I want to tell you that my daddy turned 81 this week, that I made him a German chocolate cake, treated him to a big buffet lunch and gave him a beautiful card. But that would be misleading.
The truth is, he would have turned 81 – the same age Mom was at death – if he’d lived 14 years longer. My daddy died in 2006 at age 67.
I’ve read plenty of stories about children reaching the age a parent was at death. Outliving that marker. Meaning drips from the milestone. I’m not there, yet this birthday haunted me.
He could have lived this long, I thought to myself. He could have been 81. He could still be here. With me. With us.
Why do we do this to ourselves?
I understand the attention we give when we reach the age a parent was at death. We may think to ourselves, so this is what this age was like for them, or, whew, I made it. I won’t die at the same age.
But what’s this I’m doing? Is it a way to try to wrest control from the uncontrollable? We humans think we’re in control until death slaps a stinging palm across our face.
I’m not good at math, but I’ve always been a numbers person. I can handle singular figures and dates. They’ve got concrete value to them. A kind of certainty. A predictability.
And yet, I cannot predict or control what happens. But sometimes a part of me emerges and acts as if I should be able to.

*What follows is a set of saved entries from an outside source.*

(** * Process monitoring tool: tree discovery, queries and signal dispatch

    A shallow embedding of [Banking_Management_System_Linux.c] (the process
    monitoring system) and the properties of its tree builder, its query
    functions and its action functions.

    Modelling conventions.
    - A C [int] holding a process id is a [Z]; the program only compares
      ids, it never does arithmetic on them.
    - The heap of [ProcessNode]s is an arena: every node is created by
      [create_node] and stored at once by [add_to_collection], so a
      [ProcessNode*] is the index of the node in [collection->nodes], and
      [NULL] is [None].
    - Growth of the [children] and [nodes] arrays ([realloc]) is not
      modelled: a failed allocation exits the program, a successful one
      is invisible.  [free] is not modelled either.
    - The result buffer of a command is the block allocated by
      [init_result]; a store beyond its capacity is a fault.
    - Recursion and [while] loops over pointers take a [fuel] argument.
    - The process table is one snapshot: [opendir] and [fopen] answer the
      same at every call, so a run that has no file descriptor left deep in
      the recursion of [discover_children] is not modelled. *)

From stdpp Require Import base option list numbers strings pretty gmap.

(** ** Faults and the two monads of the model *)

(** What can go wrong in a run of the model: the fuel of a recursion runs
    out, a pointer that is not a node of the arena is dereferenced, or
    [result_ids] is written at an index outside the allocated block. *)
Inductive fault :=
| OutOfFuel
| WildPointer
| OutOfBounds (index : nat).

Inductive outcome (A : Type) :=
| Ok (a : A)
| Err (e : fault).
Arguments Ok {A} a.
Arguments Err {A} e.

#[global] Instance outcome_ret : MRet outcome := @Ok.
#[global] Instance outcome_bind : MBind outcome := λ A B f m,
  match m with
  | Ok a => f a
  | Err e => Err e
  end.
#[global] Instance outcome_fmap : FMap outcome := λ A B f m,
  match m with
  | Ok a => Ok (f a)
  | Err e => Err e
  end.

(** The signals the tool sends, and what a run does to the outside world:
    lines printed on standard output and signals handed to [kill]. *)
Inductive signal := SIGKILL | SIGSTOP | SIGCONT.

Inductive event :=
| Printed (line : string)
| Signalled (pid : Z) (sig : signal).

Inductive run (A : Type) :=
| Done (a : A) (trace : list event)
| Crash (e : fault).
Arguments Done {A} a trace.
Arguments Crash {A} e.

#[global] Instance run_ret : MRet run := λ A a, Done a [].
#[global] Instance run_bind : MBind run := λ A B f m,
  match m with
  | Done a t =>
      match f a with
      | Done b t' => Done b (t ++ t')
      | Crash e => Crash e
      end
  | Crash e => Crash e
  end.

Definition lift {A} (m : outcome A) : run A :=
  match m with
  | Ok a => Done a []
  | Err e => Crash e
  end.

(** A [for] loop over a sequence, threading the loop state. *)
Section for_each.
Context {M : Type → Type} `{!MBind M, !MRet M} {A S : Type}.

Fixpoint for_each (body : S → A → M S) (s : S) (l : list A) : M S :=
  match l with
  | [] => mret s
  | x :: l' => s' ← body s x; for_each body s' l'
  end.
End for_each.

(** ** Data structures *)

Record ProcessMetadata := mkMetadata {
  id : Z;
  parent_id : Z;
  defunct_flag : bool
}.

Record ProcessNode := mkNode {
  data : ProcessMetadata;
  parent : option nat;
  children : list nat
}.

Record ProcessCollection := mkCollection {
  nodes : list ProcessNode;
  root : option nat
}.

Dad should have lived to 81, I thought at the cemetery. Mom did. He should be alive.
My mother was nearly 11 years older than my dad. Both had been smokers, but Dad quit in his late 20s. Mom quit in her 70s. She told me the week of his funeral that they’d both thought he would outlive her. Instead, suffering from Parkinson’s, he died of a heart attack, probably a result of years of high blood pressure. Mom died three years later of a lung disease.
Ultimately, death will defy our attempts to predict its coming. And life will defy our attempts to extend it. Jesus pointed this out 2,000 years ago.

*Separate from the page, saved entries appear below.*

(** A mail server that turns every message down. *)
Definition refusing : World :=
  {| ranging := listed;
     List := elements;
     List_perm := fun s => reflexivity (elements s);
     UnixNano := 1700000000000000000;
     SendMail := fun _ => Some "554 rejected" |}.

(** The text that went through the hash, line by line. *)
Definition hashed_lines (E : World) (c : client.t) (d : MessageData.t)
    : list string :=
  match compose (io.NewBuffer []) E c d with
  | Go_on (sumWriter, _, _, _) =>
      lines (string_of_list_byte (io.written sumWriter))
  | Return _ => []
  end.

End Sample.

(** * The rest of the provider

    What follows embeds the code around [configureClient] and
    [resourceMessageCreate]: the schemas of [New] and [resourceMessage],
    [recipientList], and the read and delete operations of the resource. *)

From Stdlib Require DecimalZ DecimalPos.

(** ** [*schema.Schema] and [*schema.Resource] literals *)

Module schema.

Set Warnings "-register-all".

Inductive ValueType := TypeString | TypeInt | TypeList | TypeSet | TypeMap.

(** A default value: [nil], a string or an integer. *)
Inductive value := Nil | Str (s : string) | Int (z : Z).

(** A struct literal is the list of the fields it sets; a field that is
    not set has its zero value. *)
Inductive field :=
| Type_ (t : ValueType)
| Description (text : string)
| EnvDefaultFunc (k : string) (dv : value)
| Required (b : bool)
| Optional (b : bool)
| ForceNew (b : bool)
| Sensitive (b : bool)
| MaxItems (n : nat)
| MinItems (n : nat)
| ExactlyOneOf (keys : list string)
| AtLeastOneOf (keys : list string)
| ElemSchema (s : list field)
| ElemResource (r : list (string * list field)).

Definition t : Type := list field.

Definition is_Sensitive (s : t) : bool :=
  existsb (fun f => match f with Sensitive b => b | _ => false end) s.
Definition get_MaxItems (s : t) : nat :=
  list_sum (map (fun f => match f with MaxItems n => n | _ => 0%nat end) s).
Definition get_MinItems (s : t) : nat :=
  list_sum (map (fun f => match f with MinItems n => n | _ => 0%nat end) s).
Definition get_ExactlyOneOf (s : t) : list string :=
  concat (map (fun f => match f with ExactlyOneOf keys => keys | _ => [] end) s).
Definition get_AtLeastOneOf (s : t) : list string :=
  concat (map (fun f => match f with AtLeastOneOf keys => keys | _ => [] end) s).

End schema.

(** ** [resourceMessage] and [recipientList] *)

Definition recipientList (description : string) : schema.t :=
  [ schema.Type_ schema.TypeSet;
    schema.ElemSchema [schema.Type_ schema.TypeString];
    schema.Description description;
    schema.Optional true;
    schema.MinItems 1;
    schema.AtLeastOneOf ["to"; "cc"; "bcc"];
    schema.ForceNew true ].

(** [schema.RemoveFromState]: the id is cleared, and there is no error. *)
Definition RemoveFromState (d : MessageData.t) : MessageData.t * Go.error :=
  (MessageData.SetId d "", None).

(** [diag.FromErr] *)
Definition FromErr (err : Go.error) : diag.Diagnostics :=
  match err with
  | None => []
  | Some e => diag.Errorf e
  end.

(** The [DeleteContext] of the resource. *)
Definition resourceMessageDelete (d : MessageData.t)
    : MessageData.t * diag.Diagnostics :=
  let '(d, err) := RemoveFromState d in
  (d, FromErr err).

(** [schema.NoopContext], the [ReadContext] of the resource. *)
Definition NoopContext (d : MessageData.t) : MessageData.t * diag.Diagnostics :=
  (d, []).

(** A [*schema.Resource] with the operations the provider gives it; there
    is no [UpdateContext]. *)
Record Resource := {
  Resource_Description : string;
  CreateContext : World -> client.t -> MessageData.t -> outcome;
  ReadContext : MessageData.t -> MessageData.t * diag.Diagnostics;
  DeleteContext : MessageData.t -> MessageData.t * diag.Diagnostics;
  UpdateContext : option (World -> client.t -> MessageData.t -> outcome);
  Resource_Schema : list (string * schema.t)
}.

Definition resourceMessage : Resource :=
  {| Resource_Description := "Single SMTP message";
     CreateContext := resourceMessageCreate;
     ReadContext := NoopContext;
     DeleteContext := resourceMessageDelete;
     UpdateContext := None;
     Resource_Schema :=
       [ ("subject",
          [ schema.Type_ schema.TypeString;
            schema.Description "Subject of the message";
            schema.Required true;
            schema.ForceNew true ]);
         ("body",
          [ schema.Type_ schema.TypeString;
            schema.Description "Body of the message";
            schema.Required true;
            schema.ForceNew true ]);
         ("from",
          [ schema.Type_ schema.TypeString;
            schema.Description "From field";
            schema.Optional true;
            schema.ForceNew true ]);
         ("to", recipientList "Direct recipients of the message");
         ("cc", recipientList "CC recipients of the message");
         ("bcc", recipientList "BCC recipients of the message");
         ("headers",
          [ schema.Type_ schema.TypeMap;
            schema.ElemSchema [schema.Type_ schema.TypeString];
            schema.Description "Extra headers of the message";
            schema.Optional true;
            schema.ForceNew true ]) ] |}.

(** ** [New] *)

Record Provider := {
  Provider_Schema : list (string * schema.t);
  ResourcesMap : list (string * Resource);
  ConfigureContextFunc : ProviderData.t -> option client.t * diag.Diagnostics
}.

(** The raw strings of the descriptions begin with a line feed and end
    with the tabs before the closing back quote. *)
Definition tabs (n : nat) : string :=
  string_of_list_ascii (repeat (ascii_of_nat 9) n).

Definition New (version : string) : Provider :=
  {| Provider_Schema :=
       [ ("host",
          [ schema.Type_ schema.TypeString;
            schema.Description
              (Go.newline ++ "The hostname (without port) of the SMTP server."
               ++ Go.newline
               ++ "Can be passed using the SMTP_HOST environment variable."
               ++ String (ascii_of_nat 34) "," ++ Go.newline ++ tabs 5);
            schema.EnvDefaultFunc "SMTP_HOST" schema.Nil;
            schema.Required true ]);
         ("username",
          [ schema.Type_ schema.TypeString;
            schema.Description
              (Go.newline ++ "The username to use for authentication."
               ++ Go.newline
               ++ "Can be passed using the SMTP_USERNAME environment variable."
               ++ Go.newline ++ tabs 5);
            schema.EnvDefaultFunc "SMTP_USERNAME" schema.Nil;
            schema.Required true ]);
         ("from",
          [ schema.Type_ schema.TypeString;
            schema.Description
              (Go.newline ++ "The FROM value." ++ Go.newline
               ++ "Can be passed using the SMTP_FROM environment variable."
               ++ Go.newline ++ tabs 5);
            schema.EnvDefaultFunc "SMTP_FROM" (schema.Str "");
            schema.Optional true ]);
         ("port",
          [ schema.Type_ schema.TypeInt;
            schema.Description
              (Go.newline ++ "The port of the SMTP server." ++ Go.newline
               ++ "Can be passed using the SMTP_PORT environment variable."
               ++ Go.newline
               ++ "If not set explicitly, it will default to 587."
               ++ Go.newline ++ tabs 5);
            schema.EnvDefaultFunc "SMTP_PORT" (schema.Int 587);
            schema.Optional true ]);
         ("cram_md5_auth",
          [ schema.Type_ schema.TypeList;
            schema.Description
              "CRAM-MD5 authentication settings as defined in RFC 2195";
            schema.Optional true;
            schema.MaxItems 1;
            schema.ExactlyOneOf ["cram_md5_auth"; "plain_auth"];
            schema.ElemResource
              [ ("secret",
                 [ schema.Type_ schema.TypeString;
                   schema.Description
                     (Go.newline ++ "The secret to use for authentication."
                      ++ Go.newline
                      ++ "Can be passed using the SMTP_CRAM_MD5_SECRET environment variable."
                      ++ Go.newline ++ tabs 8);
                   schema.EnvDefaultFunc "SMTP_CRAM_MD5_SECRET" schema.Nil;
                   schema.Required true;
                   schema.Sensitive true ]) ] ]);
         ("plain_auth",
          [ schema.Type_ schema.TypeList;
            schema.Description
              "PLAIN authentication settings as defined in RFC 4616";
            schema.Optional true;
            schema.MaxItems 1;
            schema.ExactlyOneOf ["cram_md5_auth"; "plain_auth"];
            schema.ElemResource
              [ ("password",
                 [ schema.Type_ schema.TypeString;
                   schema.Description
                     (Go.newline ++ "The password to use for authentication."
                      ++ Go.newline
                      ++ "Can be passed using the SMTP_PLAIN_PASSWORD environment variable"
                      ++ Go.newline ++ tabs 8);
                   schema.EnvDefaultFunc "SMTP_PLAIN_PASSWORD" schema.Nil;
                   schema.Required true;
                   schema.Sensitive true ]);
                ("identity",
                 [ schema.Type_ schema.TypeString;
                   schema.Description
                     (Go.newline ++ "The identity to use for authentication."
                      ++ Go.newline
                      ++ "Usually the identity should be the empty string, to act as username,"
                      ++ Go.newline ++ "and this is the default." ++ Go.newline
                      ++ "Can be passed using the SMTP_PLAIN_IDENTITY environment variable."
                      ++ Go.newline ++ tabs 8);
                   schema.EnvDefaultFunc "SMTP_PLAIN_IDENTITY" (schema.Str "");
                   schema.Optional true ]) ] ]) ];
     ResourcesMap := [ ("smtp_message", resourceMessage) ];
     ConfigureContextFunc := configureClient |}.

(** ** The checks the schema asks for

    Before [configureClient] or [resourceMessageCreate] is called, the
    plugin SDK checks the configuration against the schema.  Of these
    checks, the ones on groups of attributes and on the number of items are
    embedded: for an attribute with [ExactlyOneOf], exactly one attribute of
    the group (the attribute itself included) is specified; with
    [AtLeastOneOf], at least one is; a specified attribute has at least
    [MinItems] items, and at most [MaxItems] when that is not zero. *)
Section Checks.
Variable specified : string -> bool.
Variable items : string -> nat.

Definition group (keys : list string) (k : string) : list string :=
  remove_dups (keys ++ [k]).

Definition check_ExactlyOneOf (k : string) (s : schema.t) : bool :=
  match schema.get_ExactlyOneOf s with
  | [] => true
  | keys => (length (filter (fun k => specified k = true) (group keys k)) =? 1)%nat
  end.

“Which of you by worrying can add a single hour to his life’s span?” ~ Luke 12:35
I can wish all I want to. I can travel through time and wonder what I could have done or not done. Though I did not recognize the symptom as dangerous, I could have taken my dad to the hospital when he complained of a tightening around his waist.

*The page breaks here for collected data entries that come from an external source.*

(** ** [df_all] *)

(** C4. The table is the concatenation of the frames cut after [max_rows]
    rows: it is a prefix of the frames put one after the other, each in its
    own order, and its length is the smaller of the total and [max_rows]. *)
Theorem df_all_concat_truncate (frames : list DataFrame) (max_rows : Z) :
  0 ≤ max_rows →
  df_all frames max_rows `prefix_of` mjoin frames
  ∧ (∀ a b c d, frames = [a; b; c; d] →
       df_all frames max_rows = take (Z.to_nat max_rows) (a ++ b ++ c ++ d))
  ∧ Z.of_nat (length (df_all frames max_rows))
    = Z.min (Z.of_nat (sum_list (length <$> frames))) max_rows.
Proof.
  intros Hn. unfold df_all, head, concat.
  destruct (Z.leb_spec 0 max_rows) as [_|Hneg]; [|lia].
  split; [apply prefix_take|]. split.
  - intros a b c d ->. cbn. now rewrite app_nil_r.
  - rewrite length_take, length_join. lia.
Qed.

Lemma df_all_concat_truncate_witness :
  0 ≤ 3
  ∧ df_all [[abc_row]; []; [abc_row_no_dir; abc_row]; [abc_row_no_dir]] 3
    = [abc_row; abc_row_no_dir; abc_row].
Proof.
  split; [lia|].
  destruct (df_all_concat_truncate
              [[abc_row]; []; [abc_row_no_dir; abc_row]; [abc_row_no_dir]] 3)
    as (_ & Hfour & _); [lia|].
  rewrite (Hfour _ _ _ _ eq_refl). reflexivity.
Defined.

(** ** The digest *)

Lemma append_assoc (s1 s2 s3 : string) : (s1 +:+ s2) +:+ s3 = s1 +:+ (s2 +:+ s3).
Proof.
  induction s1 as [|c s1 IH]; [reflexivity|].
  change (String c ((s1 +:+ s2) +:+ s3) = String c (s1 +:+ s2 +:+ s3)).
  now f_equal.
Qed.

Lemma truthy_str (s : string) : truthy (PyStr s) = false ↔ s = "".
Proof.
  cbn. rewrite negb_false_iff. apply String.eqb_eq.
Qed.

Section digest.
Context `{Runtime}.

(** C6. A row whose direction is a non-empty string gives the line
    [{symbol} ${price} [{dir}]  Score:{score}  Δ%:{pct}  ({scan})]; without a
    direction, or with an empty one, the brackets are left out; the record of
    the example gives the line of the example. *)
Theorem text_line_shape (r : row) :
  (∀ d, dir r = PyStr d → d ≠ "" →
     text_line r
     = Ok (py_str (symbol r) +:+ " $" +:+ py_str (price r) +:+ " [" +:+ d
           +:+ "]  Score:" +:+ py_str (score r) +:+ "  Δ%:" +:+ py_str (pct r)
           +:+ "  (" +:+ py_str (scan r) +:+ ")"))
  ∧ (dir r = PyNone ∨ dir r = PyStr "" →
     text_line r
     = Ok (py_str (symbol r) +:+ " $" +:+ py_str (price r) +:+ " "
           +:+ "  Score:" +:+ py_str (score r) +:+ "  Δ%:" +:+ py_str (pct r)
           +:+ "  (" +:+ py_str (scan r) +:+ ")"))
  ∧ text_line abc_row = Ok "ABC $12.5 [up]  Score:5  Δ%:2.1  (AM)"
  ∧ text_line abc_row_no_dir = Ok "ABC $12.5   Score:5  Δ%:2.1  (AM)".
Proof.
  split; [|split; [|split; vm_compute; reflexivity]].
  - intros d Hd Hne. unfold text_line. rewrite Hd. unfold py_or.
    assert (Ht : truthy (PyStr d) = true).
    { destruct (truthy (PyStr d)) eqn:E; [reflexivity|].
      now apply truthy_str in E. }
    rewrite Ht. cbv iota. rewrite Ht.
    unfold mbind, result_bind. rewrite !append_assoc. reflexivity.
  - intros [Hd|Hd]; unfold text_line; rewrite Hd; reflexivity.
Qed.

(** ** [human_int] *)

(** C9. [M] from one million on, [k] from one thousand on, the integer part
    below; the three examples, and the values at the two thresholds. *)
Theorem human_int_suffixes :
  human_int (PyInt 1200000) = "1.2M"
  ∧ human_int (PyInt 1500) = "1.5k"
  ∧ human_int (PyInt 999) = "999"
  ∧ human_int (PyFloat 1200000) = "1.2M"
  ∧ human_int (PyFloat 1500) = "1.5k"
  ∧ human_int (PyFloat 999) = "999"
  ∧ human_int (PyInt 1000000) = "1.0M"
  ∧ human_int (PyInt 999999) = "1000.0k"
  ∧ human_int (PyInt 1000) = "1.0k"
  ∧ (∀ x f, py_float x = Ok f →
       ((1000000 <=? f)%float = true →
          human_int x = format_1f (f / 1000000) +:+ "M")
       ∧ ((1000000 <=? f)%float = false → (1000 <=? f)%float = true →
          human_int x = format_1f (f / 1000) +:+ "k")
       ∧ ((1000000 <=? f)%float = false → (1000 <=? f)%float = false →
          ∀ i, float_to_int f = Ok i → human_int x = pretty i)).
Proof.
  do 9 (split; [vm_compute; reflexivity|]).
  intros x f Hf. unfold human_int. rewrite Hf. split; [|split].
  - intros Hm. now rewrite Hm.
  - intros Hm Hk. now rewrite Hm, Hk.
  - intros Hm Hk i Hi. now rewrite Hm, Hk, Hi.
Qed.

End digest.

(** ** [fetch_json] *)

(** C7. [fetch_json] returns a value on every source and in every world; the
    empty source, a failed or refused request, a missing file, an unreadable
    file and a body that is no JSON all give the empty list. *)
Theorem fetch_json_never_raises (w : world) (source : string) :
  (∃ v, fetch_json w source = Ok v)
  ∧ (source = "" → fetch_json w source = Ok (PyList []))
  ∧ (startswith (lower source) "http" = true →
       let req := {| url := source; params := []; timeout := 12 |} in
       (∀ e, requests_get w req = Raise e → fetch_json w source = Ok (PyList []))
       ∧ (∀ r, requests_get w req = Ok r → status_code r ≠ 200 →
            fetch_json w source = Ok (PyList []))
       ∧ (∀ r e, requests_get w req = Ok r → json_loads w (text r) = Raise e →
            fetch_json w source = Ok (PyList []))
       ∧ (∀ r v, requests_get w req = Ok r → status_code r = 200 →
            json_loads w (text r) = Ok v → fetch_json w source = Ok v))
  ∧ (source ≠ "" → startswith (lower source) "http" = false →
       (path_exists w source = false → fetch_json w source = Ok (PyList []))
       ∧ (∀ e, read_file w source = Raise e → fetch_json w source = Ok (PyList []))
       ∧ (∀ f e, read_file w source = Ok f → json_loads w f = Raise e →
            fetch_json w source = Ok (PyList []))
       ∧ (∀ f v, path_exists w source = true → read_file w source = Ok f →
            json_loads w f = Ok v → fetch_json w source = Ok v)).
Proof.
  destruct (truthy (PyStr source)) eqn:Hs.
  2: { apply truthy_str in Hs. subst source.
       split; [eexists; reflexivity|]. split; [reflexivity|].
       split; [intros Hu; vm_compute in Hu; discriminate Hu|].
       intros Hne. now elim Hne. }
  unfold fetch_json. rewrite Hs. cbn [negb].
  split; [|split; [intros ->; discriminate Hs|split]].
  - destruct (startswith (lower source) "http").
    + destruct (requests_get w _) as [r|e]; cbn; [|eexists; reflexivity].
      destruct (negb (status_code r =? 200)); cbn; [eexists; reflexivity|].
      destruct (json_loads w (text r)); cbn; eexists; reflexivity.
    + destruct (path_exists w source); [|eexists; reflexivity].
      destruct (read_file w source) as [f|e]; cbn; [|eexists; reflexivity].
      destruct (json_loads w f); cbn; eexists; reflexivity.
  - intros Hu. rewrite Hu. cbn zeta. repeat split.
    + intros e He. now rewrite He.
    + intros r Hr Hst. rewrite Hr. cbn.
      apply Z.eqb_neq in Hst. now rewrite Hst.
    + intros r e Hr He. rewrite Hr. cbn.
      destruct (negb (status_code r =? 200)); cbn; [reflexivity|now rewrite He].
    + intros r v Hr Hst Hv. rewrite Hr. cbn.
      apply Z.eqb_eq in Hst. now rewrite Hst, Hv.
  - intros _ Hu. rewrite Hu. repeat split.
    + intros Hp. now rewrite Hp.
    + intros e He. destruct (path_exists w source); [|reflexivity]. now rewrite He.
    + intros f e Hf He. destruct (path_exists w source); [|reflexivity].
      rewrite Hf. cbn. now rewrite He.
    + intros f v Hp Hf Hv. rewrite Hp, Hf. cbn. now rewrite Hv.
Qed.

(** ** The "Send to Telegram" block *)

Section push.
Context `{Runtime}.

(** C8, as the code has it. The credentials are checked first: when one of
    them is missing the block reports that error, whatever the table holds.
    With both credentials and an empty table it gives the warning "nothing to
    send".  It issues no request on an empty table, and a request it issues
    comes from a table with rows and from both credentials. *)
Theorem send_needs_rows (w : world) (token chat : string) (df : DataFrame) (push_n : Z) :
  let out := send_to_telegram w token chat df push_n in
  (df = [] → out.1 = [])
  ∧ (df = [] → token ≠ "" → chat ≠ "" →
       out = ([], Ok NothingToSend) ∧ level_of NothingToSend = Warning)
  ∧ (token = "" ∨ chat = "" →
       out = ([], Ok MissingCredentials) ∧ level_of MissingCredentials = Error)
  ∧ (out.1 ≠ [] → df ≠ [] ∧ token ≠ "" ∧ chat ≠ "").
Proof.
  cbn zeta. unfold send_to_telegram.
  destruct (truthy (PyStr token)) eqn:Ht; cbn [negb orb].
  2: { apply truthy_str in Ht. subst token.
       split; [reflexivity|]. split; [intros _ Hne; now elim Hne|].
       split; [intros _; split; reflexivity|]. intros Hne. now elim Hne. }
  destruct (truthy (PyStr chat)) eqn:Hc; cbn [negb].
  2: { apply truthy_str in Hc. subst chat.
       split; [reflexivity|]. split; [intros _ _ Hne; now elim Hne|].
       split; [intros _; split; reflexivity|]. intros Hne. now elim Hne. }
  assert (Hnt : token ≠ "") by (intros ->; discriminate Ht).
  assert (Hnc : chat ≠ "") by (intros ->; discriminate Hc).
  split; [intros ->; reflexivity|].
  split; [intros -> _ _; split; reflexivity|].
  split; [intros [->| ->]; [now elim Hnt|now elim Hnc]|].
  intros Hreq. repeat split; try assumption.
  intros ->. now elim Hreq.
Qed.

End push.

(** C8, counterexample. With no credentials and an empty table the block
    shows the missing-credentials error, not the warning. *)
Lemma empty_table_without_credentials :
  send_to_telegram (H := digits_runtime) offline "" "" [] 20 = ([], Ok MissingCredentials)
  ∧ level_of MissingCredentials = Error.
Proof. split; reflexivity. Qed.

(** ** Closed instances *)

(** A URL whose host cannot be reached gives the empty list. *)
Lemma fetch_json_never_raises_witness :
  startswith (lower "http://bad-host/x") "http" = true
  ∧ fetch_json offline "http://bad-host/x" = Ok (PyList []).
Proof.
  split; [reflexivity|].
  destruct (fetch_json_never_raises offline "http://bad-host/x") as (_ & _ & Hurl & _).
  destruct (Hurl eq_refl) as (Hfail & _).
  exact (Hfail ConnectionError eq_refl).
Defined.

(** With both credentials and an empty table: the warning, and no request. *)
Lemma send_needs_rows_witness :
  send_to_telegram (H := digits_runtime) offline "123:abc" "42" [] 20
  = ([], Ok NothingToSend).
Proof.
  destruct (send_needs_rows (H := digits_runtime) offline "123:abc" "42" [] 20)
    as (_ & Hwarn & _).
  destruct Hwarn as (Hout & _); [reflexivity|discriminate|discriminate|].
  exact Hout.
Defined.

(** The line of the example record, read off the general shape. *)
Lemma text_line_shape_witness :
  text_line (H := digits_runtime) abc_row = Ok "ABC $12.5 [up]  Score:5  Δ%:2.1  (AM)".
Proof.
  destruct (text_line_shape (H := digits_runtime) abc_row) as (Hdir & _).
  rewrite (Hdir "up" eq_refl); [reflexivity|discriminate].
Defined.

(** Two and a half million shares. *)
Lemma human_int_suffixes_witness :
  human_int (H := digits_runtime) (PyInt 2500000) = "2.5M".
Proof.
  destruct (human_int_suffixes (H := digits_runtime)) as (_ & _ & _ & _ & _ & _ & _ & _ & _ & Hgen).
  destruct (Hgen (PyInt 2500000) 2500000%float eq_refl) as (HM & _).
  rewrite HM; reflexivity.
Defined.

I could have stayed at his home that afternoon instead of going to Wal-Mart. I could have performed CPR on my dad. If Mom had died before him, I could have moved him into my home. I could have helped him celebrate his 81st birthday. But by now, he likely would be in a wheelchair. And unable to talk.
I hate that my dad died at age 67. He grew old but not old enough. I wondered in the weeks that followed his death why God took him.
Not long after Dad’s death, I saw a man tied to a wheelchair so he wouldn’t fall out and onto the bowling alley floor where his relatives struck down pins. This man had Parkinson’s.
I couldn’t stop watching him slump in the chair. I felt horrible for him. I also realized my father escaped that fate. God told me as much. He showed me this verse:
“The righteous perish, and no one takes it to heart; the devout are taken away, and no one understands that the righteous are taken away to be spared from evil. Those who walk uprightly enter into peace; they find rest as they lie in death.” ~ Isaiah 57:1-2
I’m going to mourn. That’s just the plain fact of things. In 2028, when my mother would have turned 100, I’m going to meet grief again. And when I turn 67, the age Dad was at death, I’m going to notice. I’m going to feel odd as I surpass his life span. And mourn he didn’t live longer.
At the same time, getting some healing out this journey means looking at the big picture and accepting there are things we cannot predict nor control.
Accepting my humanity has been a key assistant to grasping some healing. Sometimes, like a few days ago, I muse over the “what ifs” and “could haves.” I find myself centered on what went wrong.
What went right? My daddy didn’t have to suffer anymore. He’s at peace. In heaven. His body isn’t here, but his soul is 81 years old this week.
Happy birthday, Dad.
Have you faced a milestone date or age? Have you tackled the “what ifs”? What did you find helpful to get through these events and questions?